(* ===== verification/Serialization.v ===== *)
(** * Canonical JSON (engine/runtime/serialization.py)

    [canonical_json] prints a value with sorted keys, minimal separators and
    non-ASCII text kept ([json.dumps] with the options of the source);
    [clone_json] is the value that text parses back to; [fingerprint] hashes the
    text.  [jsonb] is what a value becomes when it is stored in a [jsonb] column
    and read back. *)
From S2P Require Import Prelude Python.
From stdpp Require Import pretty.

(** ** Text *)
Definition dquote : string := String (Ascii.ascii_of_N 34) "".

(** The escape of one character ([json.encoder.ESCAPE_DCT], [ensure_ascii=False]). *)
Definition escape_char (a : Ascii.ascii) : string :=
  match Ascii.N_of_ascii a with
  | 34%N => "\" +:+ dquote
  | 92%N => "\\"
  | 8%N => "\b"
  | 12%N => "\f"
  | 10%N => "\n"
  | 13%N => "\r"
  | 9%N => "\t"
  | n => if (n <? 32)%N then "\u" +:+ hex 4 n else String a ""
  end.

Fixpoint escape (s : string) : string :=
  match s with
  | EmptyString => ""
  | String a s => escape_char a +:+ escape s
  end.

Definition quote (s : string) : string := dquote +:+ escape s +:+ dquote.

Fixpoint join (sep : string) (l : list string) : string :=
  match l with
  | [] => ""
  | [s] => s
  | s :: l => s +:+ sep +:+ join sep l
  end.

(** ** Key order *)
Definition key_le {A : Type} (a b : string * A) : Prop := String.leb a.1 b.1 = true.
#[export] Instance key_le_dec {A} : RelDecision (@key_le A).
Proof. intros a b. unfold key_le. apply _. Defined.

(** The value with the keys of every object sorted ([sort_keys=True]). *)
Fixpoint sort_keys (v : JSON) : JSON :=
  match v with
  | JList l => JList (map sort_keys l)
  | JObj d => JObj (merge_sort key_le (map (fun kv => match kv with (k, v) => (k, sort_keys v) end) d))
  | _ => v
  end.

(** [allow_nan=False]: no float of the value is infinite or not a number. *)
Fixpoint json_finite (v : JSON) : bool :=
  match v with
  | JFloat f => is_finite f
  | JList l => forallb json_finite l
  | JObj d => forallb (fun kv => match kv with (_, v) => json_finite v end) d
  | _ => true
  end.

Section Serialization.
Context `{PyStd}.

(** The text of a value, its objects in the order they have. *)
Fixpoint print_json (v : JSON) : string :=
  match v with
  | JNull => "null"
  | JBool true => "true"
  | JBool false => "false"
  | JInt n => pretty n
  | JFloat f => float_repr f
  | JStr s => quote s
  | JList l => "[" +:+ join "," (map print_json l) +:+ "]"
  | JObj d =>
    "{" +:+ join "," (map (fun kv => match kv with (k, v) => quote k +:+ ":" +:+ print_json v end) d)
    +:+ "}"
  end.

(** engine/runtime/serialization.py, lines 15-25 *)
Definition canonical_json (value : JSON) : Py string :=
  if json_finite value then Ok (print_json (sort_keys value))
  else Err (SerializationError ("value is not canonical JSON: " +:+ json_error value)).

(** engine/runtime/serialization.py, lines 28-29 *)
Definition fingerprint (value : JSON) : Py string :=
  text ← canonical_json value; Ok (hex 64 (sha256 text)).

(** engine/runtime/serialization.py, lines 32-34: parsing the canonical text
    gives the value back with its keys in canonical order. *)
Definition clone_json (value : JSON) : Py JSON :=
  _ ← canonical_json value; Ok (sort_keys value).

(** ** Values in [jsonb] columns

    A [jsonb] number is a decimal: the text of a float of magnitude at least
    [10^16] is in exponent form and reads back as an integer, and negative zero
    loses its sign. *)
Definition jsonb_float (f : float) : JSON :=
  match f with
  | S754_zero _ => JFloat (S754_zero false)
  | _ => if SFleb (float_of_Z (10 ^ 16)) (SFabs f) then JInt (round_half_even f) else JFloat f
  end.

Fixpoint jsonb (v : JSON) : JSON :=
  match v with
  | JFloat f => jsonb_float f
  | JList l => JList (map jsonb l)
  | JObj d => JObj (map (fun kv => match kv with (k, v) => (k, jsonb v) end) d)
  | _ => v
  end.

(** Storing a value: [canonical_json(value)] cast to [jsonb]. *)
Definition to_jsonb (value : JSON) : Py JSON :=
  _ ← canonical_json value; Ok (jsonb (sort_keys value)).

End Serialization.

(** ** Python's equality of JSON values: numbers by value, dictionaries
    whatever the order of their keys. *)
Definition float_eq_int (f : float) (n : Z) : bool :=
  match f with
  | S754_zero _ => (n =? 0)%Z
  | S754_finite _ m e =>
    ((0 <=? e)%Z || (Z.pos m mod 2 ^ (- e) =? 0)%Z) && (float_trunc f =? n)%Z
  | _ => false
  end.
Definition as_number (v : JSON) : option (Z + float) :=
  match v with
  | JBool b => Some (inl (Z.b2z b))
  | JInt n => Some (inl n)
  | JFloat f => Some (inr f)
  | _ => None
  end.
Definition number_eq (a b : Z + float) : bool :=
  match a, b with
  | inl m, inl n => (m =? n)%Z
  | inl n, inr f | inr f, inl n => float_eq_int f n
  | inr f, inr g => SFeqb f g
  end.
Fixpoint py_eq (v w : JSON) : bool :=
  match v, w with
  | JNull, JNull => true
  | JStr s, JStr t => String.eqb s t
  | JList l, JList l' =>
    (fix go (l l' : list JSON) : bool :=
       match l, l' with
       | [], [] => true
       | v :: l, w :: l' => py_eq v w && go l l'
       | _, _ => false
       end) l l'
  | JObj d, JObj d' =>
    (fix go (d d' : dict) : bool :=
       match d, d' with
       | [], [] => true
       | (k, v) :: d, (k', w) :: d' => String.eqb k k' && py_eq v w && go d d'
       | _, _ => false
       end) d d'
  | _, _ =>
    match as_number v, as_number w with
    | Some a, Some b => number_eq a b
    | _, _ => false
    end
  end.
Definition json_equal (v w : JSON) : bool := py_eq (sort_keys v) (sort_keys w).

(** ** Lemmas: the key order *)
Lemma string_compare_refl s : String.compare s s = Eq.
Proof.
  induction s as [|a s IH]; simpl; [done|].
  assert (Ascii.compare a a = Eq) as -> by (unfold Ascii.compare; apply N.compare_refl).
  done.
Qed.

Lemma ascii_compare_trans a b c :
  Ascii.compare a b = Lt → Ascii.compare b c = Lt → Ascii.compare a c = Lt.
Proof. unfold Ascii.compare. rewrite !N.compare_lt_iff. lia. Qed.

Lemma string_compare_trans s t u :
  String.compare s t = Lt → String.compare t u = Lt → String.compare s u = Lt.
Proof.
  revert t u; induction s as [|a s IH]; intros [|b t] [|c u]; simpl; try done.
  destruct (Ascii.compare a b) eqn:Hab; [|intros _|done];
    (destruct (Ascii.compare b c) eqn:Hbc; [|intros ?|done]); intros.
  - apply Ascii.compare_eq_iff in Hab as ->. rewrite Hbc. eauto.
  - apply Ascii.compare_eq_iff in Hab as ->. by rewrite Hbc.
  - apply Ascii.compare_eq_iff in Hbc as <-. by rewrite Hab.
  - by rewrite (ascii_compare_trans a b c).
Qed.

Lemma string_leb_spec s t : String.leb s t = true ↔ s = t ∨ String.compare s t = Lt.
Proof.
  unfold String.leb. split.
  - destruct (String.compare s t) eqn:E; intros; [left|by right|done].
    by apply String.compare_eq_iff.
  - by intros [-> | ->]; [rewrite string_compare_refl|].
Qed.

#[export] Instance key_le_total {A} : Total (@key_le A).
Proof. intros a b. unfold key_le. destruct (String.leb_total a.1 b.1); auto. Qed.

#[export] Instance key_le_trans {A} : Transitive (@key_le A).
Proof.
  intros [a ?] [b ?] [c ?]. unfold key_le; simpl. rewrite !string_leb_spec.
  intros [->|?] [->|?]; eauto using string_compare_trans.
Qed.

Lemma key_le_antisym {A} (a b : string * A) : key_le a b → key_le b a → a.1 = b.1.
Proof. unfold key_le. intros. by apply String.leb_antisym. Qed.

(** ** Dictionaries with distinct keys *)
Fixpoint json_wf (v : JSON) : Prop :=
  match v with
  | JList l => foldr (fun v P => json_wf v ∧ P) True l
  | JObj d => NoDup d.*1 ∧ foldr (fun kv P => json_wf (snd kv) ∧ P) True d
  | _ => True
  end.

(** Python equality of values that differ only in the order of their keys. *)
Inductive json_eq : JSON → JSON → Prop :=
| json_eq_refl v : json_eq v v
| json_eq_list l l' : Forall2 json_eq l l' → json_eq (JList l) (JList l')
| json_eq_obj d d' d'' :
    Forall2 (fun kv kv' => kv.1 = kv'.1 ∧ json_eq kv.2 kv'.2) d d' → d' ≡ₚ d'' →
    json_eq (JObj d) (JObj d'').

Definition sort_kv (kv : string * JSON) : string * JSON := (kv.1, sort_keys kv.2).

Lemma sort_keys_obj d : sort_keys (JObj d) = JObj (merge_sort key_le (map sort_kv d)).
Proof. simpl. f_equal. f_equal. apply map_ext. by intros []. Qed.

Lemma sort_kv_keys d : (map sort_kv d).*1 = d.*1.
Proof. induction d as [|kv d IH]; [done|]. rewrite map_cons, !fmap_cons. by rewrite IH. Qed.

Lemma json_wf_obj d : json_wf (JObj d) ↔ NoDup d.*1 ∧ Forall (fun kv => json_wf kv.2) d.
Proof.
  simpl. apply and_iff_compat_l. induction d as [|kv d IH]; simpl; [done|].
  rewrite Forall_cons. by apply and_iff_compat_l.
Qed.
Lemma json_wf_list l : json_wf (JList l) ↔ Forall json_wf l.
Proof.
  simpl. induction l as [|v l IH]; simpl; [done|].
  rewrite Forall_cons. by apply and_iff_compat_l.
Qed.

Lemma nodup_keys_eq {A} (d : list (string * A)) a b :
  NoDup d.*1 → a ∈ d → b ∈ d → a.1 = b.1 → a = b.
Proof.
  intros Hnd [i Hi]%list_elem_of_lookup [j Hj]%list_elem_of_lookup Hab.
  assert (i = j) as ->; [|congruence].
  apply (NoDup_lookup d.*1 i j a.1); [done| |]; rewrite list_lookup_fmap.
  - by rewrite Hi.
  - by rewrite Hj, Hab.
Qed.

(** Sorting forgets the order of a dictionary's entries. *)
Lemma merge_sort_perm {A} (d d' : list (string * A)) :
  NoDup d.*1 → d ≡ₚ d' → merge_sort key_le d = merge_sort key_le d'.
Proof.
  intros Hnd Hp.
  assert (∀ x, x ∈ merge_sort key_le d → x ∈ d) as Hin
    by (intros x; by rewrite merge_sort_Permutation).
  assert (∀ x, x ∈ merge_sort key_le d' → x ∈ d) as Hin'
    by (intros x; by rewrite merge_sort_Permutation, <- Hp).
  eapply (StronglySorted_unique_strong key_le).
  - intros x y Hx%Hin Hy%Hin' Hxy Hyx. by eapply nodup_keys_eq, key_le_antisym.
  - by apply StronglySorted_merge_sort; apply _.
  - by apply StronglySorted_merge_sort; apply _.
  - by rewrite !merge_sort_Permutation.
Qed.

Lemma map_sort_kv_sorted d :
  map sort_kv (merge_sort key_le (map sort_kv d)) ≡ₚ map sort_kv (map sort_kv d).
Proof. by apply Permutation_map, merge_sort_Permutation. Qed.

Lemma sort_keys_idemp v : json_wf v → sort_keys (sort_keys v) = sort_keys v.
Proof.
  induction v as [| | | | |l IH|d IH] using JSON_ind'; intros Hwf; try done.
  - apply json_wf_list in Hwf. simpl. f_equal. rewrite map_map.
    induction Hwf as [|v l Hv Hl IHl]; [done|]; simpl.
    inversion_clear IH as [|?? Hv' Hl']. by rewrite Hv', IHl.
  - apply json_wf_obj in Hwf as [Hnd Hwf]. rewrite !sort_keys_obj. f_equal.
    apply merge_sort_perm.
    + by rewrite sort_kv_keys, merge_sort_Permutation, sort_kv_keys.
    + rewrite map_sort_kv_sorted.
      assert (map sort_kv (map sort_kv d) = map sort_kv d) as ->; [|done].
      clear Hnd. induction Hwf as [|[k v] d Hv Hd IHd]; [done|].
      apply Forall_cons in IH as [IHv IH]. rewrite !map_cons, (IHd IH).
      unfold sort_kv; simpl in *. by rewrite IHv.
Qed.

(** Two values equal up to key order have the same canonical form. *)
Lemma sort_keys_json_eq v w : json_wf v → json_eq v w → sort_keys v = sort_keys w.
Proof.
  revert w. induction v as [| | | | |l IH|d IH] using JSON_ind'; intros w Hwf Heq.
  6:{ inversion Heq as [|? l' Hl|]; subst; [done|]. simpl. f_equal.
    apply json_wf_list in Hwf. clear Heq.
    induction Hl as [|v v' l l' Hv Hl IHl]; [done|]; simpl.
    apply Forall_cons in IH as [IHv IH]. apply Forall_cons in Hwf as [Hwv Hwf].
    by rewrite (IHv v'), IHl. }
  6:{ inversion Heq as [| |? d' d'' Hd Hp]; subst; [done|].
    apply json_wf_obj in Hwf as [Hnd Hwf]. rewrite !sort_keys_obj. f_equal.
    assert (map sort_kv d = map sort_kv d') as ->.
    { clear Heq Hnd Hp. induction Hd as [|[k v] [k' v'] d d' [Hk Hv] Hd IHd]; [done|].
      apply Forall_cons in IH as [IHv IH]. apply Forall_cons in Hwf as [Hwv Hwf].
      simpl in *. unfold sort_kv at 1 3; simpl. by rewrite Hk, (IHv v'), IHd. }
    apply merge_sort_perm; [|by apply Permutation_map].
    rewrite sort_kv_keys.
    assert (d'.*1 = d.*1) as ->; [|done].
    clear -Hd. induction Hd as [|?? d d' [Hk ?] Hd IHd]; [done|]. rewrite !fmap_cons. congruence. }
  all: by inversion Heq.
Qed.

Lemma json_finite_obj d : json_finite (JObj d) = forallb (fun kv => json_finite kv.2) d.
Proof. simpl. induction d as [|[] d IH]; simpl; congruence. Qed.

Lemma forallb_perm {A} (f : A → bool) l l' : l ≡ₚ l' → forallb f l = forallb f l'.
Proof.
  induction 1; simpl; try congruence.
  by rewrite !andb_assoc, (andb_comm (f x)).
Qed.

Lemma json_finite_sort_keys v : json_finite (sort_keys v) = json_finite v.
Proof.
  induction v as [| | | | |l IH|d IH] using JSON_ind'; try done.
  - simpl. induction IH as [|v l Hv Hl IHl]; simpl; congruence.
  - rewrite sort_keys_obj, !json_finite_obj, (forallb_perm _ _ _ (merge_sort_Permutation _ _)).
    induction IH as [|[k v] d Hv Hd IHd]; simpl in *; congruence.
Qed.

Lemma json_finite_eq v w : json_wf v → json_eq v w → json_finite v = json_finite w.
Proof.
  intros Hwf Heq. rewrite <- (json_finite_sort_keys v), <- (json_finite_sort_keys w).
  by rewrite (sort_keys_json_eq v w).
Qed.

Lemma canonical_json_ok `{PyStd} v s :
  canonical_json v = Ok s ↔ json_finite v = true ∧ s = print_json (sort_keys v).
Proof. unfold canonical_json. destruct (json_finite v); split; intros; destruct_and?; by simplify_eq. Qed.

Lemma clone_json_ok `{PyStd} v w :
  clone_json v = Ok w ↔ json_finite v = true ∧ w = sort_keys v.
Proof.
  unfold clone_json, canonical_json.
  destruct (json_finite v); simpl; split; intros; destruct_and?; by simplify_eq/=.
Qed.

(** ** Properties *)

(** The fingerprint of a command does not depend on the order in which its
    dictionaries were built: values equal as Python dictionaries have the same
    canonical text and the same hash. *)
Theorem fingerprint_key_order `{PyStd} (v w : JSON) (h : string) :
  json_wf v → json_eq v w → fingerprint v = Ok h →
  fingerprint w = Ok h ∧ canonical_json v = canonical_json w.
Proof.
  intros Hwf Heq. unfold fingerprint, canonical_json.
  rewrite <- (json_finite_eq v w), <- (sort_keys_json_eq v w) by done.
  by destruct (json_finite v).
Qed.

(** Detaching a value is idempotent and does not change its canonical text;
    it fails exactly on values that hold a non-finite float. *)
Theorem clone_json_canonical `{PyStd} (v : JSON) :
  json_wf v →
  match clone_json v with
  | Ok w => clone_json w = Ok w ∧ canonical_json w = canonical_json v
  | Err e => json_finite v = false ∧ exn_type_name e = "SerializationError"
  end.
Proof.
  intros Hwf. destruct (clone_json v) as [w|e] eqn:Hc.
  - apply clone_json_ok in Hc as [Hf ->].
    assert (json_finite (sort_keys v) = true) as Hf' by by rewrite json_finite_sort_keys.
    split; [|unfold canonical_json].
    + apply clone_json_ok. by rewrite sort_keys_idemp.
    + by rewrite Hf', Hf, sort_keys_idemp.
  - revert Hc. unfold clone_json, canonical_json. destruct (json_finite v); simpl; intros; by simplify_eq/=.
Qed.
-=-=-
- WORK TO BE COMPLETED
Reproduce verbatim the range of lines that opens the records and closes with the line containing "[clone_json] is the". Omit everything after it.

- SOLVED EXERCISE
(* ===== verification/Serialization.v ===== *)
(** * Canonical JSON (engine/runtime/serialization.py)

    [canonical_json] prints a value with sorted keys, minimal separators and
    non-ASCII text kept ([json.dumps] with the options of the source);
    [clone_json] is the value that text parses back to; [fingerprint] hashes the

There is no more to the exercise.